Directions: Set down, please, exactly the lines below that run from the line with "bpf_setsockopt : tcp_sock" to the line with "if Z.land x", both lines included.

____________________

(* ===== verification/_CoqProject ===== *)
-Q . S2P
Prelude.v
Kernel.v
Cubic.v
Dctcp.v
Fifo.v
Fq.v
FqReset.v
ArenaHtab.v
ArenaSpinLock.v
Packet.v
Flow.v
Bpf.v
Asm.v
Range.v
Loader.v
States.v
Loops.v
Sdiv.v
DivModBounds.v
Div0.v
DivOverflow.v
Subreg.v
Movsx.v
Bswap.v
Masking.v
Scev.v
Bounds.v
Stack.v
Widths.v
Paths.v
Suite.v
XdpLb.v
Early.v
XdpSynproxy.v
Synack.v
SynProxy.v
ClsRedirect.v
ClsParse.v
ClsForward.v
ClsDecide.v
(* ===== verification/Cubic.v ===== *)
(** BPF CUBIC congestion control: progs/bpf_cubic.rs.

    The state is the private area [BpfBictcp] of the socket, the socket fields
    the program reads and writes ([tcp_sock]) and the program's globals.  The
    CO-RE reads, helpers and kfuncs are the fields of [Kernel].  The bounds on
    [cubic_root] come from a table of intervals checked by computation
    ([cell_ok]) and an analysis of the Newton step over each. *)

From S2P Require Import Prelude.
Local Open Scope st_scope.

Module Cubic.

(** ** Constants *)

Definition SOL_TCP := 6.
Definition TCP_NODELAY := 1.
Definition EOPNOTSUPP := 95.
Definition USEC_PER_MSEC := 1000.
Definition USEC_PER_SEC := 1000000.
Definition BICTCP_BETA_SCALE := 1024.
Definition BICTCP_HZ := 10.
Definition HYSTART_ACK_TRAIN := 1.
Definition HYSTART_DELAY := 2.
Definition HYSTART_DETECT := Z.lor HYSTART_ACK_TRAIN HYSTART_DELAY.
Definition HYSTART_MIN_SAMPLES := 8.
Definition HYSTART_DELAY_MIN := 4000.
Definition HYSTART_DELAY_MAX := 16000.
Definition FAST_CONVERGENCE := 1.
Definition BETA := 717.
Definition INITIAL_SSTHRESH := 0.
Definition BIC_SCALE := 41.
Definition TCP_FRIENDLINESS := 1.
Definition HYSTART := 1.
Definition HYSTART_LOW_WINDOW := 16.
Definition HYSTART_ACK_DELTA_US := 2000.
Definition CUBE_RTT_SCALE := BIC_SCALE * 10.
Definition BETA_SCALE := 8 * (BICTCP_BETA_SCALE + BETA) / 3 / (BICTCP_BETA_SCALE - BETA).
Definition CUBE_FACTOR := Z.shiftl 1 (10 + 3 * BICTCP_HZ) / (BIC_SCALE * 10).
Definition GSO_MAX_SIZE := 65536.
Definition SK_PACING_NONE := 0.
Definition TCP_CA_LOSS := 4.

(** The lookup table of [cubic_root]. *)
Definition V : list Z :=
  [ 0; 54; 54; 54; 118; 118; 118; 118; 123; 129; 134; 138; 143; 147; 151; 156; 157; 161; 164; 168;
    170; 173; 176; 179; 181; 185; 187; 190; 192; 194; 197; 199; 200; 202; 204; 206; 209; 211; 213;
    215; 217; 219; 221; 222; 224; 225; 227; 229; 231; 232; 234; 236; 237; 239; 240; 242; 244; 245;
    246; 248; 250; 251; 252; 254 ].

(** ** State *)

(** The private area [icsk_ca_priv] of the socket. *)
Record BpfBictcp := {
  cnt : Z;
  last_max_cwnd : Z;
  last_cwnd : Z;
  last_time : Z;
  bic_origin_point : Z;
  bic_k : Z;
  delay_min : Z;
  epoch_start : Z;
  ack_cnt : Z;
  tcp_cwnd : Z;
  unused : Z;
  sample_cnt : Z;
  found : Z;
  round_start : Z;
  end_seq : Z;
  last_ack : Z;
  curr_rtt : Z
}.

(** The CO-RE view of the kernel socket; [flags_byte] is the byte that follows
    [scaling_ratio], which holds the [is_cwnd_limited] bit. *)
Record tcp_sock := {
  snd_cwnd : Z;
  snd_ssthresh : Z;
  lsndtime : Z;
  snd_nxt : Z;
  tcp_mstamp : Z;
  max_packets_out : Z;
  flags_byte : Z;
  sk_pacing_rate : Z;
  sk_pacing_status : Z
}.

(** Calls into the kernel, in the order the program makes them. *)
Inductive kcall :=
| CallSetsockopt (level optname value : Z)
| CallSlowStart (acked : Z)
| CallCongAvoidAi (w acked : Z)
| CallUndoCwnd.

(** One connection and the program's globals.  [reads] counts the calls of
    [bpf_jiffies64], each of which may see a later clock. *)
Record world := {
  ca : BpfBictcp;
  tp : tcp_sock;
  nodelay_init_reject : bool;
  nodelay_cwnd_event_tx_start_reject : bool;
  bpf_cubic_acked_called : Z;
  reads : nat;
  calls : list kcall
}.

(** The kernel side: the build-time [CONFIG_HZ], the clock, the helper and the
    kfuncs.  They see and may change the kernel's part of the socket. *)
Class Kernel := {
  CONFIG_HZ : Z;
  CONFIG_HZ_ok : 0 < CONFIG_HZ < 2 ^ 64;
  bpf_jiffies64 : nat -> Z;
  bpf_setsockopt : tcp_sock -> Z -> Z -> Z -> Z * tcp_sock;
  k_tcp_slow_start : tcp_sock -> Z -> Z * tcp_sock;
  k_tcp_cong_avoid_ai : tcp_sock -> Z -> Z -> tcp_sock;
  k_tcp_reno_undo_cwnd : tcp_sock -> Z * tcp_sock
}.

(** ** Integer helpers *)

Definition before (seq1 seq2 : Z) : bool := i32 (seq1 ⊟ seq2)%w32 <? 0.
Definition after (seq2 seq1 : Z) : bool := before seq1 seq2.
Definition safe_div_u32 (a b : Z) : Z := if negb (b =? 0) then a / b else 0.
Definition safe_div_u64 (a b : Z) : Z := if negb (b =? 0) then a / b else 0.

(** One [if x & (!0u64 << k) == 0 { num -= n; x <<= n; }] step of [fls64]. *)
Definition fls_step (k n : Z) (st : Z * Z) : Z * Z :=
  let (num, x) := st in
  if Z.land x (shl 64 (2 ^ 64 - 1) k) =? 0 then (num - n, shl 64 x n) else (num, x).

Definition fls64 (x_in : Z) : Z :=
  if x_in =? 0 then 0 else
  let st := (63, x_in) in
  let st := fls_step 32 32 st in
  let st := fls_step 48 16 st in
  let st := fls_step 56 8 st in
  let st := fls_step 60 4 st in
  let st := fls_step 62 2 st in
  let num := if Z.land (snd st) (shl 64 (2 ^ 64 - 1) 63) =? 0 then fst st - 1 else fst st in
  u32 (num + 1).

(** [V.get(i).copied().unwrap_or(0)] *)
Definition V_get (i : Z) : Z := nth (Z.to_nat i) V 0.

Arguments V_get : simpl never.

Definition cubic_root (a : Z) : Z :=
  if a <? 64 then shr (V_get a + 35) 6 else
  let b0 := fls64 a in
  let b := (shr (b0 ⊠ 84) 8 ⊟ 1)%w32 in
  let shift := u32 (shr a (b ⊠ 3)%w32) in
  if 64 <=? shift then 0 else
  let x := shl 32 (V_get shift ⊞ 10)%w32 b in
  let x := shr x 6 in
  let denom := (x ⊠ (x ⊟ 1)%w32)%w64 in
  let x := ((2 ⊠ x) ⊞ u32 (safe_div_u64 a denom))%w32 in
  shr (x ⊠ 341)%w32 10.

(** ** Operations *)

Section Operations.
Context {K : Kernel}.

Definition hz : Z := CONFIG_HZ.
Definition usec_per_jiffy : Z := USEC_PER_SEC / hz.

(** Every [tcp_jiffies32()] is a fresh [bpf_jiffies64()] call. *)
Definition tcp_jiffies32 : ST world Z := fun w =>
  (u32 (bpf_jiffies64 (reads w)), w <| reads ::= S |>).
(* ===== verification/Dctcp.v ===== *)
(** BPF DCTCP congestion control: progs/bpf_dctcp.rs.

    The state is the private area [bpf_dctcp] of the socket, the kernel's part
    of the socket (the CO-RE views [tcp_sock] and [inet_connection_sock]) and
    the program's globals.  Helpers and kfuncs are the fields of [Kernel].
    The theorems bound [dctcp_alpha] over every sequence of callbacks, give
    the reduction it causes, its decay and its fixed point, and relate the
    ECN-echo machinery to the two-state machine of the source's comment. *)

From S2P Require Import Prelude.
Local Open Scope st_scope.

Module Dctcp.

Definition EBUSY := 16.
Definition TCP_ECN_OK := 1.
Definition TCP_ECN_DEMAND_CWR := 4.
Definition TCP_CA_Recovery := 3.
Definition CA_EVENT_LOSS := 3.
Definition CA_EVENT_ECN_NO_CE := 4.
Definition CA_EVENT_ECN_IS_CE := 5.
Definition ICSK_ACK_TIMER := 2.
Definition ICSK_ACK_NOW := 16.
Definition DCTCP_MAX_ALPHA := 1024.
Definition DCTCP_SHIFT_G := 4.
Definition DCTCP_ALPHA_ON_INIT := DCTCP_MAX_ALPHA.

(** ** State *)

Record bpf_dctcp := {
  old_delivered : Z;
  old_delivered_ce : Z;
  prior_rcv_nxt : Z;
  dctcp_alpha : Z;
  next_seq : Z;
  ce_state : Z;
  loss_cwnd : Z
}.

(** The kernel's socket: the [tcp_sock] and [inet_connection_sock] views; the
    byte before [icsk_retransmits] holds [icsk_ca_state]. *)
Record tcp_sock := {
  snd_cwnd : Z;
  snd_ssthresh : Z;
  delivered : Z;
  delivered_ce : Z;
  ecn_flags : Z;
  rcv_nxt : Z;
  snd_nxt : Z;
  snd_una : Z;
  ca_state_byte : Z;
  icsk_ack_pending : Z
}.

(** The names passed to [TCP_CONGESTION]. *)
Inductive cc_name := FallbackCc | BpfDctcp | TcpCdg.

(** An acknowledgement the program sent: its sequence number and the ECN flags
    of the socket at that moment. *)
Record sent_ack := { ack_seq : Z; ack_ecn : Z }.

Record world := {
  ca : bpf_dctcp;
  tp : tcp_sock;
  fallback_cc : list Z;
  cc_res : list Z;
  tcp_cdg_res : Z;
  stg_result : Z;
  ebusy_cnt : Z;
  acks : list sent_ack
}.

(** The kernel: [setsockopt] on [TCP_CONGESTION] may re-enter the callbacks, so
    it acts on the whole world; the rest act on the socket. *)
Class Kernel := {
  k_setsockopt : cc_name -> world -> Z * world;
  k_getsockopt : world -> list Z;
  k_sk_storage_get : tcp_sock -> option Z;
  k_sk_storage_delete : tcp_sock -> tcp_sock;
  k_tcp_send_ack : tcp_sock -> Z -> tcp_sock;
  k_tcp_reno_cong_avoid : tcp_sock -> Z -> Z -> tcp_sock
}.

Section Operations.
Context {K : Kernel}.

Definition mod_ca (f : bpf_dctcp -> bpf_dctcp) : ST world unit := modify (fun w => w <| ca ::= f |>).
Definition mod_tp (f : tcp_sock -> tcp_sock) : ST world unit := modify (fun w => w <| tp ::= f |>).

____________________

Solution for this exercise:
  bpf_setsockopt : tcp_sock -> Z -> Z -> Z -> Z * tcp_sock;
  k_tcp_slow_start : tcp_sock -> Z -> Z * tcp_sock;
  k_tcp_cong_avoid_ai : tcp_sock -> Z -> Z -> tcp_sock;
  k_tcp_reno_undo_cwnd : tcp_sock -> Z * tcp_sock
}.

(** ** Integer helpers *)

Definition before (seq1 seq2 : Z) : bool := i32 (seq1 ⊟ seq2)%w32 <? 0.
Definition after (seq2 seq1 : Z) : bool := before seq1 seq2.
Definition safe_div_u32 (a b : Z) : Z := if negb (b =? 0) then a / b else 0.
Definition safe_div_u64 (a b : Z) : Z := if negb (b =? 0) then a / b else 0.

(** One [if x & (!0u64 << k) == 0 { num -= n; x <<= n; }] step of [fls64]. *)
Definition fls_step (k n : Z) (st : Z * Z) : Z * Z :=
  let (num, x) := st in
  if Z.land x (shl 64 (2 ^ 64 - 1) k) =? 0 then (num - n, shl 64 x n) else (num, x).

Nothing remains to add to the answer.